I think there should be a dance off, a la Michael Jackson’s “Beat it” to determine the winner! Two men enter, one man leaves.


----------



## TNJAKE (Jan 3, 2022)

bauchjw said:


> I think there should be a dance off, a la Michael Jackson’s “Beat it” to determine the winner! Two men enter, one man leaves.


I never want to see two men have a beat off......


----------



## DRKsmoking (Jan 3, 2022)

TNJAKE said:


> I never want to see two men have a beat off......




Stop Jake Stop


----------



## TNJAKE (Jan 3, 2022)

DRKsmoking said:


> Stop Jake Stop


#beer


----------



## bauchjw (Jan 3, 2022)

TNJAKE said:


> I never want to see two men have a beat off......

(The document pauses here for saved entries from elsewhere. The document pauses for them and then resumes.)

Lemma wp_ret {A} (a : A) b (post : KtResult A -> Bridge -> Prop) : post (Ok a) b -> wp (mret a) b post.
Proof. intros Hp. by exists (Ok a), b. Qed.

Lemma wp_check (bad : bool) text b (post : KtResult unit -> Bridge -> Prop) :
  post (if bad then Err (InvalidArgument text) else Ok tt) b -> wp (check bad text) b post.
Proof. intros Hp. by destruct bad; [exists (Err (InvalidArgument text)), b|exists (Ok tt), b]. Qed.

Lemma wp_getter h (f : Entry -> KtResult arc) (inj : arc -> Entry) b (post : KtResult arc -> Bridge -> Prop) :
  table_ok (table b) -> fits 64 h ->
  (forall e a, f e = Ok a <-> e = inj a) -> (forall e err, f e = Err err -> err = WrongHandleKind) ->
  (forall a o, live (table b) !! h = Some (inj a, o) -> post (Ok a) b) ->
  (forall e, handle_error e -> post (Err e) b) ->
  wp (look (fun t => with_entry t h f)) b post.
Proof.
  intros Ht Hh Hok Herr H1 H2.
  destruct (getter_spec (table b) h f inj Ht Hh Hok Herr) as (r & Hr & Ha & He).
  eapply wp_atomic; [by rewrite Hr|]. destruct r as [a|e].
  - destruct (proj1 (Ha a) eq_refl) as [o Ho]. by eapply H1.
  - by apply H2, He.
Qed.

Lemma wp_owner h rt b (post : KtResult unit -> Bridge -> Prop) :
  table_ok (table b) -> fits 64 h ->
  (forall e, live (table b) !! h = Some (e, rt) -> post (Ok tt) b) ->
  (forall e, post (Err e) b) ->
  wp (look (fun t => require_owner t h rt)) b post.
Proof.
  intros Ht Hh H1 H2. pose proof (require_owner_spec (table b) h rt Ht Hh) as Hr.
  destruct (live (table b) !! h) as [[e o]|] eqn:Hl.
  - eapply wp_atomic; [by rewrite Hr|]. case_decide; [subst o; by eapply H1|apply H2].
  - destruct Hr as (err & Hr & _). eapply wp_atomic; [by rewrite Hr|]. apply H2.
Qed.

Lemma wp_on_runtime {A} a ro (f : RuntimeObject -> RuntimeObject * KtResult A) b
    (post : KtResult A -> Bridge -> Prop) :
  runtimes b !! a = Some ro ->
  post (f ro).2 (set_runtimes (<[a := (f ro).1]> (runtimes b)) b) -> wp (on_runtime a f) b post.
Proof. intros Hx. apply wp_atomic. rewrite Hx. simpl. by destruct (f ro). Qed.

Lemma wp_on_worker {A} a w (f : WorkerObject -> WorkerObject * list deed * KtResult A) b
    (post : KtResult A -> Bridge -> Prop) :
  workers b !! a = Some w ->
  post (f w).2 (log (f w).1.2 (set_workers (<[a := (f w).1.1]> (workers b)) b)) ->
  wp (on_worker a f) b post.
Proof. intros Hx. apply wp_atomic. rewrite Hx. simpl. by destruct (f w) as [[? ?] ?]. Qed.

(** *** Requests *)

(** What a request export does: on [Ok] it has registered the request, under an id that was free, in
    the open runtime its handle names, and spawned one operation that [ops] describes; on an error
    it has spawned and changed nothing. *)
Definition spawned (b : Bridge) (runtime req_id : Z) (ops : operation -> Prop) (r : KtResult unit)
    (b' : Bridge) : Prop :=
  table b' = table b /\ workers b' = workers b /\
  match r with
  | Err _ => deeds b' = deeds b /\ runtimes b' = runtimes b
  | Ok _ =>
      req_id <> 0 /\
      exists a o ro ro' op token,
        live (table b) !! runtime = Some (Handle.Runtime a, o) /\ runtimes b !! a = Some ro /\
        rt_closed (ro_entry ro) = false /\ pending (ro_entry ro) !! req_id = None /\
        ops op /\ deeds b' = deeds b ++ [DSpawn a req_id op] /\
        runtimes b' = <[a := ro']> (runtimes b) /\
        pending (ro_entry ro') = <[req_id := token]> (pending (ro_entry ro))
  end.

Lemma set_runtime_id b a ro :
  runtimes b !! a = Some ro ->
  set_runtimes (<[a := {| ro_entry := ro_entry ro; ro_meter := ro_meter ro |}]> (runtimes b)) b = b.
Proof. intros Hro. rewrite insert_id; [by destruct b|]. by destruct ro. Qed.

Lemma set_worker_id b a w :
  workers b !! a = Some w -> log [] (set_workers (<[a := w]> (workers b)) b) = b.
Proof. intros Hw. unfold log. rewrite insert_id by done. destruct b. simpl. by rewrite app_nil_r. Qed.

Lemma wp_spawn b runtime req_id ops a o ro op :
  live (table b) !! runtime = Some (Handle.Runtime a, o) -> runtimes b !! a = Some ro ->
  req_id <> 0 -> ops op ->
  wp (spawn_request a req_id op) b (spawned b runtime req_id ops).
Proof.
  intros Hl Hro Hreq Hop. unfold spawn_request. apply wp_bind. eapply wp_atomic; [reflexivity|].
  apply wp_bind, (wp_on_runtime _ ro); [done|]. unfold on_entry, register.
  destruct (rt_closed (ro_entry ro)) eqn:Hcl; [by cbn [fst snd]; rewrite set_runtime_id|].
  case_decide as Hp; [by cbn [fst snd]; rewrite set_runtime_id|]. eapply wp_atomic; [reflexivity|].
  split; [done|]. split; [done|]. split; [done|].
  exists a, o, ro. eexists _, op, (fresh b). split; [done|]. split; [done|]. split; [done|]. split.
  { by destruct (pending (ro_entry ro) !! req_id) eqn:E; [destruct Hp|]. }
  split; [done|]. split; [done|]. split; reflexivity.
Qed.

Lemma spawned_refused b runtime req_id ops e : spawned b runtime req_id ops (Err e) b.
Proof. done. Qed.

Lemma wp_runtime h b (post : KtResult arc -> Bridge -> Prop) :
  table_ok (table b) -> fits 64 h ->
  (forall a o, live (table b) !! h = Some (Handle.Runtime a, o) -> post (Ok a) b) ->
  (forall e, handle_error e -> post (Err e) b) ->
  wp (look (fun t => get_runtime t h)) b post.
Proof. intros Ht Hh. apply wp_getter; [done..| |]; clear; intros []; naive_solver. Qed.

Lemma wp_client h b (post : KtResult arc -> Bridge -> Prop) :
  table_ok (table b) -> fits 64 h ->
  (forall a o, live (table b) !! h = Some (Handle.Client a, o) -> post (Ok a) b) ->
  (forall e, handle_error e -> post (Err e) b) ->
  wp (look (fun t => get_client t h)) b post.
Proof. intros Ht Hh. apply wp_getter; [done..| |]; clear; intros []; naive_solver. Qed.

Lemma wp_worker h b (post : KtResult arc -> Bridge -> Prop) :
  table_ok (table b) -> fits 64 h ->
  (forall a o, live (table b) !! h = Some (Handle.Worker a, o) -> post (Ok a) b) ->
  (forall e, handle_error e -> post (Err e) b) ->
  wp (look (fun t => get_worker t h)) b post.
Proof. intros Ht Hh. apply wp_getter; [done..| |]; clear; intros []; naive_solver. Qed.

Lemma wp_server h b (post : KtResult arc -> Bridge -> Prop) :
  table_ok (table b) -> fits 64 h ->
  (forall a o, live (table b) !! h = Some (Handle.Ephemeral a, o) -> post (Ok a) b) ->
  (forall e, handle_error e -> post (Err e) b) ->
  wp (look (fun t => get_ephemeral t h)) b post.
Proof. intros Ht Hh. apply wp_getter; [done..| |]; clear; intros []; naive_solver. Qed.

Lemma wp_core b a h o (post : KtResult unit -> Bridge -> Prop) :
  bridge_ok b -> live (table b) !! h = Some (Handle.Worker a, o) ->
  (forall w, workers b !! a = Some w -> core (wo_world w) = Ok tt -> post (Ok tt) b) ->
  post (Err WorkerShutDown) b ->
  wp (worker_core a) b post.
Proof.
  intros Hb Hl H1 H2. destruct (bo_object b Hb h _ o Hl) as [w Hw].
  apply (wp_on_worker _ w); [done|]. cbn [fst snd]. rewrite set_worker_id by done.
  destruct (core (wo_world w)) as [[]|e] eqn:Hc; [by apply (H1 w)|].
  unfold core in Hc. by destruct (state (wo_world w)); simplify_eq.
Qed.

Lemma map_err_inv {E E' A} (f : E -> E') (r : result E A) a : map_err f r = Ok a -> r = Ok a.
Proof. apply map_err_ok. Qed.
Local Hint Resolve map_err_inv : core.

Lemma wp_decoded_slice {A} (decode : list byte -> result string A) ptr len b
    (post : KtResult A -> Bridge -> Prop) :
  (forall bytes a, slice ptr len = Ok bytes -> decode bytes = Ok a -> post (Ok a) b) ->
  (forall e, post (Err e) b) -> wp (decoded decode ptr len) b post.
Proof.
  intros H1 H2. unfold decoded. apply wp_bind, wp_returns. destruct (slice ptr len) as [bytes|]; [|done].
  apply wp_returns. destruct (map_err _ _) eqn:E; [|auto]. by eapply H1, map_err_ok.
Qed.

Lemma wp_decoded {A} (decode : list byte -> result string A) ptr len b (post : KtResult A -> Bridge -> Prop) :
  (forall a, post (Ok a) b) -> (forall e, post (Err e) b) -> wp (decoded decode ptr len) b post.
Proof. intros H1 H2. apply wp_decoded_slice; auto. Qed.
Lemma safe_returns {A} (r : KtResult A) O (Q : Post A) b : Q O r b -> safe (returns r) O Q b.
Proof. done. Qed.
Lemma safe_ret {A} (a : A) O (Q : Post A) b : Q O (Ok a) b -> safe (mret a) O Q b.
Proof. done. Qed.
Lemma safe_gate_call a ops O (Q : Post (list Z)) b :
  has_object b (Handle.Worker a) -> (forall r b1, grows b b1 -> Q O r b1) -> safe (gate_call a ops) O Q b.
Proof.
  revert Q b. induction ops as [|op ops IH]; intros Q b Ha HQ; cbn [gate_call].
  - apply safe_ret. apply HQ, grows_refl.
  - apply safe_bind, safe_on_gate; [done|]. intros [values|e] b1 Hg1; [|by apply HQ].
    apply safe_bind, IH; [by apply Hg1|]. intros [rest|e] b2 Hg2; [|apply HQ; by eapply grows_trans].
    apply safe_ret. apply HQ. by eapply grows_trans.
Qed.
Lemma safe_check (bad : bool) text O (Q : Post unit) b :
  (forall e, Q O (Err e) b) -> Q O (Ok tt) b -> safe (check bad text) O Q b.
Proof. intros H1 H2. destruct bad; [apply H1|done]. Qed.

Lemma safe_decoded {A} (decode : list byte -> result string A) ptr len O (Q : Post A) b :
  (forall r, Q O r b) -> safe (decoded decode ptr len) O Q b.
Proof. intros HQ. apply safe_bind. simpl. by destruct (slice ptr len); simpl. Qed.
(* ===== verification/System.v ===== *)
(** One runtime with its workers and its servers ([runtime.rs], [worker.rs], [ephemeral.rs] together,
    and the closures that [lib.rs] hands to [spawn_request]).

    A [System] is a runtime of [Runtime], the worlds of the workers and servers that were made under
    it, and for every request task the operation it runs.  The components meet in three places: what
    a pump pushes goes through the runtime's queue; a request that shuts a worker or a server down is
    polled by the runtime's task, which drives the component's call, answers with its result, and drops
    it when the token is cancelled; and the end of the runtime waits for one tracker, which counts
    request tasks and the servers' tokens alike.  Handles are not part of it: the runtime is
    instantiated with a store that has none.

    A request to stop a server holds the server's entry from the moment it is made until its call
    returns, is cancelled or, if the runtime refuses the request, is dropped: that is the server's
    [calls].  A poll of a request's task takes one step of its operation, then looks whether the call has
    returned; a reactor's poll may take several, so there are more interleavings here than there.  A
    pump's pushes are steps of their own, and the pump goes on when its [outbox] is empty.

    A step gives the steps its components took, in order, so that a run of the system projects to a
    run of every component, and all their theorems hold of it. *)

From S2P Require Import Prelude Abi KtError Panic Handle Queue Runtime.
From S2P Require Worker Streams Ephemeral Ffi.

(** A store without handles. *)
#[export, refine] Instance no_handles : HandleStore unit :=
  {| store_ok _ := True; store_live _ := ∅; store_remove t _ _ := Done (t, Err StaleHandle) |}.
Proof. intros t h k _ _. right. split; [by intros e o; rewrite lookup_empty|by eexists]. Defined.

#[local] Existing Instances Worker.call_phase_eq_dec Worker.event_eq_dec.

(** The operation of a request's task. *)
Inductive job :=
| JShutdown (worker : arc)
| JStop (server : arc)
| JStart
| JOther.

#[export] Instance job_eq_dec : EqDecision job.
Proof. solve_decision. Defined.

(** A worker: its handle, its world, and what each pump still has to push from its last poll. *)
Record Node := {
  node_handle : Z;
  node_world : Worker.World;
  outbox : gmap positive (list Pending);
}.

Record System := {
  rt : RuntimeEntry unit;
  workers : gmap arc Node;
  servers : gmap arc Ephemeral.World;
  jobs : gmap positive job;
}.

Definition set_rt (r : RuntimeEntry unit) (s : System) : System :=
  {| rt := r; workers := workers s; servers := servers s; jobs := jobs s |}.
Definition set_workers (m : gmap arc Node) (s : System) : System :=
  {| rt := rt s; workers := m; servers := servers s; jobs := jobs s |}.
Definition set_servers (m : gmap arc Ephemeral.World) (s : System) : System :=
  {| rt := rt s; workers := workers s; servers := m; jobs := jobs s |}.
Definition set_jobs (m : gmap positive job) (s : System) : System :=
  {| rt := rt s; workers := workers s; servers := servers s; jobs := m |}.

(** What a component did. *)
Inductive deed :=
| OfRuntime (l : raction * list revent)
| OfWorker (a : arc) (l : Worker.action * list Worker.event)
| OfServer (a : arc) (l : Ephemeral.action * list Ephemeral.event).

(** ** Steps of the components *)

Definition step : Type := System -> option (System * list deed).

Definition nothing : step := fun s => Some (s, []).
Definition andthen (f g : step) : step := fun s =>
  '(s1, ds1) ← f s; '(s2, ds2) ← g s1; Some (s2, ds1 ++ ds2).

Definition on_rt (ra : raction) : step := fun s =>
  '(r, evs) ← rstep (rt s) ra; Some (set_rt r s, [OfRuntime (ra, evs)]).

Definition on_server (a : arc) (ea : Ephemeral.action) : step := fun s =>
  w ← servers s !! a;
  '(w', evs) ← Ephemeral.estep w ea;
  Some (set_servers (<[a := w']> (servers s)) s, [OfServer a (ea, evs)]).

Definition pushed (evs : list Worker.event) : list Pending :=
  omap (fun e => match e with Worker.EvPushed p => Some p | _ => None end) evs.

(** The pump whose step it is. *)
Definition pump_of (wa : Worker.action) : option positive :=
  match wa with
  | Worker.WPoll id _ _ | Worker.WDrop id | Worker.WLeave id => Some id
  | _ => None
  end.
Definition unposted (n : Node) (wa : Worker.action) : list Pending :=
  match pump_of wa with Some id => default [] (outbox n !! id) | None => [] end.
Definition posting (n : Node) (wa : Worker.action) (evs : list Worker.event) : gmap positive (list Pending) :=
  match pump_of wa with Some id => <[id := pushed evs]> (outbox n) | None => outbox n end.

(** A pump goes on once it has pushed what its last poll gave. *)
Definition on_worker (a : arc) (wa : Worker.action) : step := fun s =>
  n ← workers s !! a;
  if decide (unposted n wa = []) then
    '(w, evs) ← Worker.wstep (node_world n) wa;
    Some (set_workers (<[a := {| node_handle := node_handle n; node_world := w;
                                 outbox := posting n wa evs |}]> (workers s)) s,
          [OfWorker a (wa, evs)])
  else None.

(** A pump's next [sender.push]. *)
Definition post (a : arc) (id : positive) : step := fun s =>
  n ← workers s !! a;
  match outbox n !! id with
  | Some (p :: rest) =>
      '(s', ds) ← on_rt (RPushed p) s;
      Some (set_workers (<[a := {| node_handle := node_handle n; node_world := node_world n;
                                   outbox := <[id := rest]> (outbox n) |}]> (workers s')) s', ds)
  | _ => None
  end.

(** ** The system *)

Inductive saction :=
| SReserve (tid : positive) (req_id : Z) (j : job)
| SRegister (tid : positive) (token : arc)
| SRuntime (ra : raction)
| SPoll (tid : positive) (op : option (outcome Pending))
| SShutdown (tid : positive) (wa : Worker.action)
| SStop (tid : positive) (ea : Ephemeral.action)
| SStart (tid : positive) (server : arc) (op : outcome Pending)
| SCancelled (tid : positive)
| SWorkerNew (a : arc) (h : Z)
| SWorker (a : arc) (wa : Worker.action)
| SPost (a : arc) (id : positive)
| SServer (a : arc) (ea : Ephemeral.action)
| SWaited.

(** The request and the token of a task that the reactor may poll. *)
Definition running (s : System) (tid : positive) : option (Z * arc) :=
  task ← tasks (rt s) !! tid;
  match t_state task with Running tok => Some (t_req task, tok) | _ => None end.

(** Tasks, and the calls without a request, have names of their own. *)
Definition unused (tid : positive) (s : System) : Prop :=
  jobs s !! tid = None /\
  map_Forall (fun _ n => Worker.calls (node_world n) !! tid = None) (workers s) /\
  map_Forall (fun _ w => Ephemeral.calls w !! tid = None) (servers s).
#[export] Instance unused_dec tid s : Decision (unused tid s).
Proof. unfold unused. apply _. Defined.

(** The steps of a [shutdown] that its request's task drives. *)
Definition by_call (s : System) (tid : positive) (wa : Worker.action) : bool :=
  match wa with
  | Worker.WShutdown t | Worker.WLock t | Worker.WTryFinalize t _ | Worker.WClosed t =>
      bool_decide (t = tid)
  | Worker.WAwait t bg _ => bool_decide (t = tid /\ unused bg s)
  | _ => false
  end.

(** A call of [shutdown] that no task drives: the background finalizer. *)
Definition background (w : Worker.World) (tid : positive) : bool :=
  match Worker.calls w !! tid with
  | Some Worker.BgQueued | Some (Worker.Finalizing true) | Some (Worker.Closing true) => true
  | _ => false
  end.
(** What a worker does without one: its exports, its pumps, the background finalizer. *)
Definition by_itself (n : Node) (wa : Worker.action) : bool :=
  match wa with
  | Worker.WPoll _ h _ => bool_decide (h = node_handle n)
  | Worker.WLock t | Worker.WTryFinalize t _ | Worker.WClosed t => background (node_world n) t
  | Worker.WShutdown _ | Worker.WAwait _ _ _ | Worker.WFinishUnstarted _ | Worker.WCancel _ => false
  | _ => true
  end.

(** The same for a server. *)
Definition server_call (tid : positive) (ea : Ephemeral.action) : bool :=
  match ea with
  | Ephemeral.ELock t | Ephemeral.EReap t _ => bool_decide (t = tid)
  | _ => false
  end.
Definition server_itself (s : System) (w : Ephemeral.World) (ea : Ephemeral.action) : bool :=
  match ea with
  | Ephemeral.ECall _ | Ephemeral.ECancel _ => false
  | Ephemeral.EFree t | Ephemeral.ERuntimeFree t | Ephemeral.EClose t => bool_decide (unused t s)
  | Ephemeral.ELock t | Ephemeral.EReap t _ =>
      match Ephemeral.calls w !! t with Some (Ephemeral.ByRequest, _) => false | _ => true end
  | _ => true
  end.

(** What a call returned to its task. *)
Definition worker_return (tid : positive) (e : Worker.event) : option (result string unit) :=
  match e with
  | Worker.EvReturned t r => if decide (t = tid) then Some r else None
  | _ => None
  end.
Definition server_return (tid : positive) (e : Ephemeral.event) : option (result string unit) :=
  match e with
  | Ephemeral.EvReturned t r => if decide (t = tid) then Some r else None
  | _ => None
  end.
Definition returned (tid : positive) (ds : list deed) : option (result string unit) :=
  head (ds ≫= fun d => match d with
                       | OfWorker _ (_, evs) => omap (worker_return tid) evs
                       | OfServer _ (_, evs) => omap (server_return tid) evs
                       | OfRuntime _ => []
                       end).

(** The poll of a task in which its operation takes the step [f]: when the call has returned, the
    task has its completion. *)
Definition polling (tid : positive) (req_id : Z) (f : step) : step := fun s =>
  '(s1, ds) ← f s;
  let op := (fun r => Done (Ffi.failed_completion req_id r)) <$> returned tid ds in
  '(s2, ds') ← on_rt (RPoll tid op) s1;
  Some (s2, ds ++ ds').

(** A [shutdown] that finds its worker unstarted awaits nothing more. *)
Definition finish_unstarted (a : arc) (tid : positive) : step := fun s =>
  n ← workers s !! a;
  if decide (Worker.calls (node_world n) !! tid = Some Worker.Unstarted) then
    on_worker a (Worker.WFinishUnstarted tid) s
  else nothing s.

(** The export of a server's shutdown took a clone of the entry, which is the call's until it ends. *)
Definition take_job (tid : positive) (j : job) : step :=
  match j with JStop a => on_server a (Ephemeral.ECall tid) | _ => nothing end.

(** The operation of a cancelled task drops, and with it the call it was in. *)
Definition drop_job (tid : positive) (j : job) : step := fun s =>
  match j with
  | JShutdown a =>
      n ← workers s !! a;
      if decide (Worker.calls (node_world n) !! tid = None) then nothing s
      else on_worker a (Worker.WCancel tid) s
  | JStop a =>
      w ← servers s !! a;
      if decide (Ephemeral.calls w !! tid = None) then nothing s
      else on_server a (Ephemeral.ECancel tid) s
  | _ => nothing s
  end.
(** ** Lemmas: where a call comes from *)

Lemma worker_call_from w wa w' evs t ph' :
  Worker.wstep w wa = Some (w', evs) -> Worker.calls w' !! t = Some ph' ->
  (exists ph, Worker.calls w !! t = Some ph /\ foreground ph = foreground ph' /\
     (ph' = Worker.Unstarted -> ph = Worker.Unstarted \/ wa = Worker.WLock t /\ foreground ph = true)) \/
  (wa = Worker.WShutdown t /\ ph' = Worker.Queued) \/
  (exists t' e, wa = Worker.WAwait t' t e /\ ph' = Worker.BgAwaiting).
Proof.
  intros Hs Hc.
  set (from := exists ph, Worker.calls w !! t = Some ph /\ foreground ph = foreground ph' /\
    (ph' = Worker.Unstarted -> ph = Worker.Unstarted \/ wa = Worker.WLock t /\ foreground ph = true)).
  assert (Hkept : Worker.calls w !! t = Some ph' -> from) by (intros Hx; exists ph'; by auto).
  assert (Hsame : Worker.calls w' = Worker.calls w -> from) by (intros He; apply Hkept; by rewrite <- He).
  assert (Hdel : forall i, Worker.calls w' = delete i (Worker.calls w) -> from).
  { intros i He. rewrite He in Hc. apply lookup_delete_Some in Hc as [_ Hc]. by apply Hkept. }
  assert (Hset : forall i x y, Worker.calls w' = <[i := y]> (Worker.calls w) -> Worker.calls w !! i = Some x ->
    foreground x = foreground y -> (y = Worker.Unstarted -> wa = Worker.WLock i) -> from).
  { intros i x y He Hx Hf Hu. rewrite He, lookup_insert in Hc. case_decide; [|by apply Hkept].
    subst i. injection Hc as <-. exists x. split; [done|]. split; [done|]. intros ->. right. auto. }
  destruct (Worker.no_call wa) eqn:Hna; [left; apply Hsame; by eapply Worker.no_call_step|].
  destruct wa as [| |tid|tid|id h r|id|id|tid|tid|tid|tid bg e|tid e|tid|tid|tid]; try done; cbn [Worker.wstep] in Hs.
  - left. unfold Worker.free in Hs. simplify_eq; by apply Hsame.
  - case_decide; [|done]. simplify_eq. cbn in Hc. rewrite lookup_insert in Hc. case_decide; [|left; by apply Hkept].
    right; left. subst tid. injection Hc as <-. done.
  - left. unfold Worker.shutdown_locked in Hs. destruct (Worker.calls w !! tid) as [ph|] eqn:E; [|done].
    cbn [mbind option_bind] in Hs. case_decide; [|done]. cbn [Worker.state Worker.set_lock] in Hs.
    unfold Worker.core in Hs. cbn [Worker.state Worker.set_lock] in Hs.
    destruct ph; try done; destruct (Worker.state w) as [[]| |]; simplify_eq;
      first [by apply (Hdel tid)|by eapply (Hset tid)].
  - left. unfold Worker.finish_unstarted in Hs. case_decide; simplify_eq. by apply (Hdel tid).
  - unfold Worker.await_pumps in Hs. case_decide as Ha; [|done]. case_decide.
    + destruct e; [|simplify_eq; left; by apply Hsame]. case_decide; [|done]. simplify_eq.
      cbn in Hc. rewrite lookup_insert in Hc. case_decide; [|left; apply Hkept; by apply lookup_delete_Some in Hc as [_ ?]].
      injection Hc as <-. subst bg. right; right. by exists tid, true.
    + left. case_decide; simplify_eq; [by apply (Hdel tid)|by eapply (Hset tid)].
  - left. unfold Worker.try_finalize in Hs. destruct (Worker.calls w !! tid) as [[| | |bg|bg| |]|] eqn:E; try done.
    case_decide; [simplify_eq; by eapply (Hset tid)|]. destruct e; simplify_eq; [by apply (Hdel tid)|by apply Hsame].
  - left. unfold Worker.closed in Hs. destruct (Worker.calls w !! tid) as [[]|]; try done. simplify_eq. by apply (Hdel tid).
  - left. case_decide as Hb; [|done]. destruct Hb as [Hb _]. simplify_eq. by eapply (Hset tid).
  - left. unfold Worker.cancel_call in Hs. destruct (Worker.calls w !! tid) as [[| | |[]|[]| |]|]; try done;
      simplify_eq; by apply (Hdel tid).
Qed.
Lemma pumps_end k s a n :
  size (Worker.pumps (node_world n)) = k -> reachable s -> workers s !! a = Some n ->
  exists s' n', calm ∅ s s' /\ workers s' !! a = Some n' /\ same_calls (node_world n) (node_world n') /\
    Worker.pumps (node_world n') = ∅.
Proof.
  revert s n. induction k as [|k IH]; intros s n Hk Hs Ha.
  - apply map_size_empty_inv in Hk. exists s, n. split; [apply calm_refl|]. by split_and!.
  - destruct (map_choose (Worker.pumps (node_world n))) as (id & p & Hp); [intros He; by rewrite He, map_size_empty in Hk|].
    destruct (pump_is_over s a n id p Hs Ha Hp) as (s1 & n1 & Hc & Ha1 & Hsame & Hps).
    destruct (IH s1 n1) as (s2 & n2 & Hc2 & Ha2 & Hsame2 & Hps2); [|by eapply calm_reachable|done|].
    + rewrite Hps, map_size_delete, Hp. lia.
    + exists s2, n2. split; [by apply (calm_app ∅ _ s1)|]. split; [done|]. split; [by eapply same_calls_trans|done].
Qed.

Lemma users_end k s a n :
  size (Worker.users (node_world n)) = k -> workers s !! a = Some n -> Worker.pumps (node_world n) = ∅ ->
  exists s' n', calm ∅ s s' /\ workers s' !! a = Some n' /\ same_calls (node_world n) (node_world n') /\
    Worker.pumps (node_world n') = ∅ /\ Worker.users (node_world n') = ∅.
Proof.
  revert s n. induction k as [|k IH]; intros s n Hk Ha Hp.
  - apply size_empty_inv in Hk. exists s, n. split; [apply calm_refl|]. split_and!; try done. by apply leibniz_equiv.
  - destruct (set_choose_L (Worker.users (node_world n))) as [x Hx]; [intros He; by rewrite He, size_empty in Hk|].
    set (w' := Worker.set_users (Worker.users (node_world n) ∖ {[x]}) (node_world n)).
    assert (Worker.wstep (node_world n) (Worker.WRelease x) = Some (w', [])) as He
      by (cbn [Worker.wstep]; by rewrite decide_True).
    destruct (itself_step s a n (Worker.WRelease x) w' [] Ha eq_refl eq_refl eq_refl He) as (s1 & Hc & Ha1).
    destruct (IH s1 (node_with n w' (posting n (Worker.WRelease x) []))) as (s2 & n2 & Hc2 & Ha2 & Hsame & Hps & Hus);
      [|done|done|].
    + cbn. rewrite size_difference by set_solver. rewrite size_singleton. lia.
    + exists s2, n2. split; [by apply (calm_app ∅ _ s1)|]. by split_and!.
Qed.

(** Nobody uses Core, and the streams are over. *)
Definition idle (n : Node) : Prop := Worker.pumps (node_world n) = ∅ /\ Worker.users (node_world n) = ∅.

Lemma worker_idles s a n :
  reachable s -> workers s !! a = Some n ->
  exists s' n', calm ∅ s s' /\ workers s' !! a = Some n' /\ same_calls (node_world n) (node_world n') /\ idle n'.
Proof.
  intros Hs Ha. destruct (pumps_end _ s a n eq_refl Hs Ha) as (s1 & n1 & Hc & Ha1 & Hsame & Hps).
  destruct (users_end _ s1 a n1 eq_refl Ha1 Hps) as (s2 & n2 & Hc2 & Ha2 & Hsame2 & Hp2 & Hu2).
  exists s2, n2. split; [by apply (calm_app ∅ _ s1)|]. split; [done|]. split; [by eapply same_calls_trans|done].
Qed.

(** ** A call of [shutdown] ends *)

(** The task [t], which runs, is in a call of [shutdown] of an idle worker. *)
Record ready (s : System) (a : arc) (n : Node) (t : positive) (req : Z) (tok : arc) : Prop := {
  rd_reachable : reachable s;
  rd_worker : workers s !! a = Some n;
  rd_idle : idle n;
  rd_job : jobs s !! t = Some (JShutdown a);
  rd_running : running s t = Some (req, tok);
  rd_token : is_cancelled tok (rt s) = false;
}.

(** The answer of a call that succeeded. *)
Definition acknowledged (req : Z) : Pending := Ffi.failed_completion req (Ok tt).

Oh man, I was remembering an MTV video from my youth, I’m not sure what videos you watched!


----------



## DRKsmoking (Jan 3, 2022)

TNJAKE said:


> #beer




Ha ha , and I thought the Hula Skirt was a bad enough picture to have in my head 

And yes beer would do that for you , or rum in my case


----------



## DRKsmoking (Jan 3, 2022)

so from a few strings of Christmas lights to 2 men dancing ( I hope ) to beat it ,in Hula skirts

I have to get off the rum

David


----------



## Brokenhandle (Jan 3, 2022)

Boy this went south in a hurry!   

Ryan


----------



## bauchjw (Jan 3, 2022)

Brokenhandle said:


> Boy this went south in a hurry!
> 
> Ryan


I think you started it with your cowboy boots and shorts!


----------



## SecondHandSmoker (Jan 3, 2022)

Brokenhandle said:


> Who is misplaced Texan?
> 
> Ryan



Dan is mixing up his Texans.


----------



## Brokenhandle (Jan 3, 2022)

SecondHandSmoker said:


> Dan is mixing up his Texans.


Who's on first!

Ryan


----------



## forktender (Jan 3, 2022)

Brokenhandle said:


> Who is misplaced Texan?
> 
> Ryan


Hahaha, he was in my dreams, see above post. LOL, sorry about that!!!


----------



## forktender (Jan 10, 2022)

I haven't forgotten about you guys, my back zigg'ed when I zagg'ed when I slipped in the mud. And I'm laid up for a few days.
I'll send your winning out as soon as I can.
Dan.


----------



## Brokenhandle (Jan 10, 2022)

forktender said:


> I haven't forgotten about you guys, my back zigg'ed when I zagg'ed when I slipped in the mud. And I'm laid up for a few days.
> I'll send your winning out as soon as I can.
> Dan.


No worries! Last time my back did that I was worthless for about a week!  Take your time and get better.  I recommend medicating internally as well.

Ryan


----------



## SecondHandSmoker (Jan 10, 2022)

forktender said:


> I haven't forgotten about you guys, my back zigg'ed when I zagg'ed when I slipped in the mud. And I'm laid up for a few days.
> I'll send your winning out as soon as I can.
> Dan.



Bummer.  Time to break out the heating pad and as Ryan says, medicate internally.


----------



## Displaced Texan (Jan 10, 2022)

forktender said:


> I haven't forgotten about you guys, my back zigg'ed when I zagg'ed when I slipped in the mud. And I'm laid up for a few days.
> I'll send your winning out as soon as I can.
> Dan.


Man, sorry to hear that. As you could tell from my PM I want my swag sooner than later, damnit! LOL! J/k. 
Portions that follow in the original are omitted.